### What you are asked to do
Which of the lines below hold "Instance"? Please return each one.

### Material to process
(* ===== verification/SortTheorems.v ===== *)
(** * Theorems on sorting

    The merge sort on linked lists, its limit, and the order of songs. *)

From S2P Require Import Prelude CString TagPool TagValue LinkedList MergeSort ListSortProofs.
From S2P Require Import SongSort Directory.
From stdpp Require Import sorting.
Local Open Scope Z_scope.

(** ** The order of strings by their bytes *)

Fixpoint compare_bytes (a b : cstring) : Z :=
  match a, b with
  | [], [] => 0
  | [], _ :: _ => -1
  | _ :: _, [] => 1
  | x :: a, y :: b => if char_code x =? char_code y then compare_bytes a b else char_code x - char_code y
  end.

#[export] Instance byte_collate : Collate := {| g_utf8_collate := compare_bytes |}.

#[export] Instance byte_collate_spec : CollateSpec byte_collate.
Proof.
  split; cbn [g_utf8_collate byte_collate].
  - intros a. induction a as [|x a IH]; intros [|y b]; simpl; [lia..|].
    destruct (Z.eqb_spec (char_code x) (char_code y)), (Z.eqb_spec (char_code y) (char_code x)); (apply IH || lia).
  - intros a. induction a as [|x a IH]; intros [|y b] [|z c]; simpl; try lia.
    destruct (Z.eqb_spec (char_code x) (char_code y)), (Z.eqb_spec (char_code y) (char_code z)), (Z.eqb_spec (char_code x) (char_code z));
      (apply IH || lia).
Qed.

(** ** Lists in memory *)

(** Three nodes behind a head. *)
Definition sample_heap : heap :=
  list_to_map [(1%positive, ListHead (Some 2%positive) (Some 4%positive)); (2%positive, ListHead (Some 3%positive) (Some 1%positive));
               (3%positive, ListHead (Some 4%positive) (Some 2%positive)); (4%positive, ListHead (Some 1%positive) (Some 3%positive))].

Lemma sample_dll : dll sample_heap 1%positive [2%positive; 3%positive; 4%positive].
Proof.
  split; [by apply (bool_decide_unpack _); vm_compute|]. repeat split; vm_compute; eauto.
Qed.

(** The addresses from large to small, even ones first. *)
Definition parity_cmp (a b : addr) : Z := Z.pos a `mod` 2 - Z.pos b `mod` 2.

(** ** Claims *)

(** C24: [list_sort()], with any comparison that orders the nodes, relinks a
    list of less than [2^21] nodes into the sorted permutation that keeps
    equal nodes in their order, with the links in both directions, and touches
    nothing else. *)
Theorem list_sort_refines cmp h xs m :
  dll m h xs -> Z.of_nat (length xs) < 2 ^ 21 ->
  (forall a b, cmp a b <= 0 \/ cmp b a <= 0) -> (forall a b c, cmp a b <= 0 -> cmp b c <= 0 -> cmp a c <= 0) ->
  wp (list_sort cmp h m) (fun m' => exists ys,
    dll m' h ys /\ ys ≡ₚ xs /\ StronglySorted (MergeSort.leb cmp) ys /\ (forall x, MergeSort.key_of cmp x ys = MergeSort.key_of cmp x xs) /\
    same_outside (h :: xs) m m').
Proof.
  intros Hd Hlen Htot Htr. assert (Ht : Total (MergeSort.leb cmp)) by exact Htot. assert (Hr : Transitive (MergeSort.leb cmp)) by exact Htr.
  assert (Hl : (length xs < 2 ^ (MAX_LIST_LENGTH_BITS + 1))%nat).
  { apply Nat2Z.inj_lt. rewrite Nat2Z.inj_pow. exact Hlen. }
  eapply wp_mono; [by apply list_sort_ok|]. intros m' [Hd' Hk]. eexists. split; [exact Hd'|].
  split; [by apply fsort_perm|]. split; [apply Sorted_StronglySorted; [exact Hr|by apply fsort_sorted]|].
  split; [|done]. intros x. by apply fsort_stable.
Qed.

Lemma list_sort_refines_witness :
  dll sample_heap 1%positive [2%positive; 3%positive; 4%positive] /\
  wp (list_sort parity_cmp 1%positive sample_heap) (fun m' => exists ys, dll m' 1%positive ys /\
    ys ≡ₚ [2%positive; 3%positive; 4%positive] /\ StronglySorted (MergeSort.leb parity_cmp) ys /\
    (forall x, MergeSort.key_of parity_cmp x ys = MergeSort.key_of parity_cmp x [2%positive; 3%positive; 4%positive]) /\
    same_outside [1%positive; 2%positive; 3%positive; 4%positive] sample_heap m').
Proof.
  split; [exact sample_dll|]. apply (list_sort_refines parity_cmp _ _ _ sample_dll); unfold parity_cmp; [reflexivity|lia|lia].
Defined.

(** With one node more the array of parts is left: the code has no check. *)
Theorem list_sort_limit cmp h xs m :
  dll m h xs -> 2 ^ 21 <= Z.of_nat (length xs) -> list_sort cmp h m = Err OutOfBounds.
Proof.
  intros Hd Hlen. apply (list_sort_too_long cmp h xs m Hd). apply Nat2Z.inj_le. rewrite Nat2Z.inj_pow. exact Hlen.
Qed.

(** The songs whose disc and track numbers fit into [int] are ordered. *)
Definition small_songs (ss : list db_song) : Prop := Forall (fun s => small_song (sort_key s)) ss.

Abbreviation songs_cmp := (fun a b : db_song => song_cmp (sort_key a) (sort_key b)).

Lemma small_lift (ss : list db_song) :
  small_songs ss -> exists l : list { s | small_song (sort_key s) }, map proj1_sig l = ss.
Proof.
  induction 1 as [|s ss Hs _ [l IH]]; [by exists []|]. exists (exist _ s Hs :: l). cbn [map]. by rewrite IH.
Qed.

Lemma StronglySorted_map {A B} (f : A -> B) (R : B -> B -> Prop) l :
  StronglySorted (fun a b => R (f a) (f b)) l -> StronglySorted R (map f l).
Proof. induction 1 as [|x l _ IH Hx]; constructor; [done|]. by apply Forall_map. Qed.

(** The songs of a directory are sorted by album, disc, track and file
    name, if disc and track numbers fit into [int]: the result is a
    permutation in which no song comes before a smaller one.  Without the
    limit the comparison is not an order: three songs compare in a cycle. *)
Theorem song_sort_correct {C : Collate} {HC : CollateSpec C} (ss : list db_song) :
  small_songs ss -> Z.of_nat (length ss) < 2 ^ 21 ->
  exists ys, sort_list songs_cmp ss = Ok ys /\ ys ≡ₚ ss /\ StronglySorted (fun a b => songs_cmp a b <= 0) ys.
Proof.
  intros Hs Hlen. destruct (sort_list_ok songs_cmp ss Hlen) as (ys & E & Hp). exists ys. split; [done|]. split; [done|].
  destruct (small_lift ss Hs) as [l <-].
  set (f := @proj1_sig db_song (fun s => small_song (sort_key s))) in *.
  set (cmp' := fun a b => songs_cmp (f a) (f b)).
  assert (Hpre : SongSort.preorder cmp').
  { apply (preorder_key (fun s : { s | small_song (sort_key s) } => exist _ (sort_key (`s)) (proj2_sig s)) _ song_cmp_preorder). }
  unfold sort_list in E. rewrite (proj2 (Z.ltb_lt _ _) Hlen) in E. injection E as <-.
  change (map f l) with (f <$> l). rewrite <- (fsort_map f songs_cmp 21 l). apply StronglySorted_map.
  assert (Ht : Total (MergeSort.leb cmp')) by (intros a b; by apply pre_total).
  assert (Hr : Transitive (MergeSort.leb cmp')) by (intros a b c; by apply pre_trans).
  apply Sorted_StronglySorted; [exact Hr|]. apply (fsort_sorted cmp').
Qed.

Definition sample_song (uri track : string) : db_song :=
  DbSong (lit uri) (Some (TagData 200 false [(TAG_ALBUM, lit "Future Days"); (TAG_TRACK, lit track)])) 0 0 0.

Lemma song_sort_correct_witness :
  let ss := [sample_song "b.ogg" "3"; sample_song "c.ogg" "1"; sample_song "a.ogg" "2"] in
  small_songs ss /\ exists ys, sort_list songs_cmp ss = Ok ys /\ ys ≡ₚ ss /\ StronglySorted (fun a b => songs_cmp a b <= 0) ys.
Proof.
  cbv zeta. set (ss := [_; _; _]).
  assert (Hs : small_songs ss) by (repeat constructor; vm_compute; reflexivity).
  split; [exact Hs|]. apply (song_sort_correct ss Hs). reflexivity.
Defined.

### Written response
#[export] Instance byte_collate : Collate := {| g_utf8_collate := compare_bytes |}.
#[export] Instance byte_collate_spec : CollateSpec byte_collate.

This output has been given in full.